Accelerator abrió los ojos sorprendido. Nunca creyó que una oportunidad así se le podría dar. Más a él, quien siempre había destruido todo a su paso, la idea de construir algo, le era irónicamente placentera... más que le pagarían.
- Bueno, quiero el doble de lo que le paga a ellos- dijo mirando a los arquitectos. Ellos gritaron de impotencia a su jefe, Accelerator los miró aburridos y continuó:
-Necesito que hagan lo que yo diga, aunque la computadora diga lo contrario- Porque sus cálculos pueden ser no tan exactos como los míos … ¿Tengo un horario que cumplir?
- Si - dijo el jefe- Entramos a las 8 y salimos a las 6
- Llego a las 9 y me retiro a las 16, sino, no puedo – contestó altanero.
- ¿Cómo es esto jefe? ¿Lo va a permitir? -gritó uno de los arquitectos furioso -¡Además sus cálculos no pueden ser mejor que los de la computadora!

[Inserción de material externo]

Lemma add_all_app cs s : add_all cs s = Ok (s ++ cs).
Proof.
  revert s. induction cs as [|c cs IH]; intros s; cbn [add_all].
  - rewrite app_nil_r. reflexivity.
  - unfold cmd_seq, addConstr. rewrite IH, <- app_assoc. reflexivity.
Qed.

Lemma for_each_add (l : list nat) (blk : nat -> list constr) s :
  for_each l (fun i => add_all (blk i)) s = Ok (s ++ flat_map blk l).
Proof.
  rewrite (for_each_exact l _ (fun _ => true) blk TypeError).
  - replace (forallb (fun _ => true) l) with true; [reflexivity|].
    induction l; simpl; auto.
  - intros i s0. apply add_all_app.
Qed.

Lemma py_index_some (l : list Z) n :
  py_index (Some l) n = if (n <? length l)%nat then Ok (nth n l 0) else Err IndexError.
Proof.
  unfold py_index. destruct (Nat.ltb_spec n (length l)) as [H|H].
  - destruct (nth_error l n) eqn:E.
    + rewrite (nth_error_nth l n 0 E). reflexivity.
    + apply nth_error_None in E. lia.
  - replace (nth_error l n) with (@None Z); [reflexivity|].
    symmetry. apply nth_error_None. exact H.
Qed.
(** ** Authentication exchange (shared shapes) *)

(** The parsed JSON body of the backend's answer.  [BodyNull] is the JSON
    value [null], on which a property read throws; every other value is
    read through its [token] and [error] properties. *)
Inductive Body :=
| BodyNull
| BodyObj (body_token : option string) (body_error : option string).

(** Outcome of [fetch] followed by [response.json()]: the transport may
    fail, and the body may fail to parse ([None]). *)
Inductive FetchResult :=
| NetworkError
| Response (ok : bool) (body : option Body).

(** What [loginUser] resolves to: [{ success: true }] or [{ error: e }]. *)
Inductive LoginResult :=
| LoginSuccess
| LoginError (message : option string).

(** [chrome.storage.local.set({ token: t, username: u })]: a property whose
    value is [undefined] is not written. *)
Definition set_session (t : option string) (u : string) (s : Storage) : Storage :=
  {| token := match t with Some _ => t | None => token s end;
     username := Some u;
     websiteTime := websiteTime s |}.

(** What [registerUser] resolves to: the parsed body of the backend's
    answer, forwarded as it is, or [{ error: message }]. *)
Inductive RegisterResult :=
| RegisterBody (body : Body)
| RegisterError (message : string).

(** A request of the popup: [{ action, username, password }]. *)
Record Message := {
  action : string;
  msg_username : string;
  msg_password : string
}.

(** What the message listener hands to [sendResponse]. *)
Inductive Reply :=
| ReplyRegister (r : RegisterResult)
| ReplyLogin (r : LoginResult).

(** Events delivered to the tracker by the browser. *)
Inductive Event :=
| Activated (tabId : Z)
| Updated (tabId : Z) (changeInfo : ChangeInfo) (tab : Tab)
| Removed (tabId : Z)
| FocusChanged (windowId : Z)
| Alarm (name : string).

(** ** src/extension/background.js *)

Module Ext.
Section Script.
Variable hostname : string -> option string.

(** [let lastTabId = null; let startTime = null;] and the persisted store. *)
Record State := {
  lastTabId : option Z;
  startTime : option Z;
  storage : Storage
}.

Definition init (s : Storage) : State :=
  {| lastTabId := None; startTime := None; storage := s |}.

Definition with_ledger (wt : gmap string Entry) (st : State) : State :=
  {| lastTabId := lastTabId st; startTime := startTime st;
     storage := set_websiteTime wt (storage st) |}.

(** lines 40-74 *)
Definition saveTimeForLastTab (env : Env) (st : State) : State :=
  if truthy_num (lastTabId st) && truthy_num (startTime st) then
    match lastTabId st, startTime st with
    | Some tid, Some t0 =>
        let duration := duration_of (now env) t0 in
        if duration <=? 0 then st
        else
          match tabs_get env tid with
          | Some tab =>
              if trackable_url (tab_url tab) then
                match tab_url tab ≫= hostname with
                | Some url =>
                    if commit_get_ok env then
                      if commit_set_ok env then
                        with_ledger (merge_overwrite url (tab_title tab) duration
                                       (websiteTime (storage st))) st
                      else st
                    else st
                | None => st
                end
              else st
          | None => st
          end
    | _, _ => st
    end
  else st.

(** lines 21-30 *)
Definition handleTabChange (env : Env) (tabId : Z) (st : State) : State :=
  let st1 :=
    if bool_decide (lastTabId st ≠ None) && bool_decide (startTime st ≠ None)
       && bool_decide (lastTabId st ≠ Some tabId)
    then saveTimeForLastTab env st else st in
  {| lastTabId := Some tabId; startTime := Some (now_start env);
     storage := storage st1 |}.

(** lines 32-38 *)
Definition handleTabRemoved (env : Env) (tabId : Z) (st : State) : State :=
  if bool_decide (Some tabId = lastTabId st) then
    let st1 := saveTimeForLastTab env st in
    {| lastTabId := None; startTime := None; storage := storage st1 |}
  else st.

(** lines 12-16 *)
Definition onUpdated (env : Env) (tabId : Z) (changeInfo : ChangeInfo)
    (st : State) : State :=
  if truthy_str (ci_url changeInfo) then handleTabChange env tabId st else st.

(** lines 107-138: the token is read again from the store; nothing is
    returned to the caller. *)
Definition sendTimeDataToBackend (st : State) (kv : string * Entry) : list Request :=
  if truthy_str (token (storage st)) then [request_of (token (storage st)) kv]
  else [].

(** lines 78-105 *)
Definition onAlarm (env : Env) (name : string) (st : State) : State * list Request :=
  if String.eqb name "sendDataAlarm" then
    let st1 := saveTimeForLastTab env st in
    if sync_get_ok env then
      let wt := websiteTime (storage st1) in
      if negb (truthy_str (token (storage st1))) then (st1, [])
      else
        let reqs :=
          flat_map (sendTimeDataToBackend st1)
            (filter (fun kv : string * Entry => 0 < totalTime kv.2) (map_to_list wt)) in
        if sync_set_ok env then (with_ledger ∅ st1, reqs) else (st1, reqs)
    else (st1, [])
  else (st, []).
Lemma receiveDMX_completes_data i g g' :
  Inv g → receiveDMX i g = Some g' → completes_frame i g = true →
  dmxData g'
  = <[Z.to_nat DMX_CHANNELS := receivedByte i]> (dmxData g).
Proof.
  intros [Hlen Hcnt Hst Hstate]. destruct g as [d f t s c b ib lb].
  revert Hcnt Hstate.
  receive_cases; intros Hcnt Hstate Hg' Hcomp; simplify_eq; simpl in *;
    try done; try lia.
  do 2 f_equal. lia.
Qed.

(** X13.  Called after the call of [receiveDMX] that completes a frame,
    with no pass of [loop] in between, [controlLED] writes to pin 9 the byte
    that the frame has stored in slot 1 during the 2000 ms that follow the
    completion, and 0 from then on; a wrap-around of the millisecond
    counter in between does not matter. *)
Theorem led_follows_channel_1 (i : RxIn) (g g' : Globals) (d : Z) :
  Inv g →
  receiveDMX i g = Some g' →
  completes_frame i g = true →
  0 ≤ d < ULONG_SIZE →
  controlLED ((rx_millis i + d) mod ULONG_SIZE) g'
  = (9, if d <? 2000 then dmx_load 1 g else 0).
Proof.
  intros HI Hrx Hcomp Hd.
  pose proof (receiveDMX_completes i g g' HI Hrx) as H.
  rewrite Hcomp in H. destruct H as (Hf & Ht & _).
  pose proof (receiveDMX_completes_data i g g' HI Hrx Hcomp) as Hdata.
  unfold controlLED, isDMXConnected. rewrite Hf, Ht. simpl.
  rewrite ulong_sub_elapsed by done.
  destruct (d <? 2000); [|done]. f_equal.
  unfold getDMXChannel, dmx_load. rewrite Hf, Hdata. simpl.
  by rewrite list_lookup_insert_ne by (unfold DMX_CHANNELS; lia).
Qed.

- Pues sí- dijo Accelerator ya enojado con esos tipos. Tanto la computadora como la calculadora tiende a aproximar los números y en esos pequeños errores, derivan en grandes problemas- dijo indicando la torre.
- Eso no es verdad- ¡Eso no se debe por aproximaciones!
- Si- le dijo él - Eso y errores de aritmética básica- dijo sonriendo en forma malvada.
- Ok, pero los horarios aquí son rígidos para todos- le dijo el jefe Yamasaki.
- Esos son mis horarios, no puedo en otros- le dijo Accelerator tomando su bolsa nuevamente.
- ¿Trabajas en otro lado?- le preguntó el jefe
-No, se debe a algo familiar- al decir eso sintió una punzada en el pecho.
- Ahh, Ok, veo que eres casado ¿Tienes hijos?- le preguntó al ver su argolla de matrimonio la cual había regresado a su mano, aún cuando Misaka no lo hubiese perdonado aún.
- No hablo de mi vida personal- contestó él zanjando el tema
- Ok Ok, hecho. Pero no me falles- le dijo el jefe poniendo su mano en el hombro de Accelerator feliz. El sr Aldo Yamasaki no sabía por qué, pero aquel joven albino le transmitía puras cosas buenas, le había caído sumamente bien a pesar de su altanería y soberbia.
- ¡Excelente! - gritó Touma feliz.
Los arquitectos estaban furiosos e intentaban convencer al jefe de que ellos podían arreglar el tema solos, pero el trato ya había sido cerrado. Accelerator quedaría como jefe de ellos.
- Hasta mañana entonces- le dijo el jefe.
- Si, hasta mañana- respondió él como si nada.
Todos quedaron sorprendidos por su actitud tan irrespetuosa, tan seguro sobre si mismo y tan pasivo. Cualquiera estaría feliz de cerrar tremendo trabajo, pero eso a él parecía no importarle, él se veía hasta aburrido.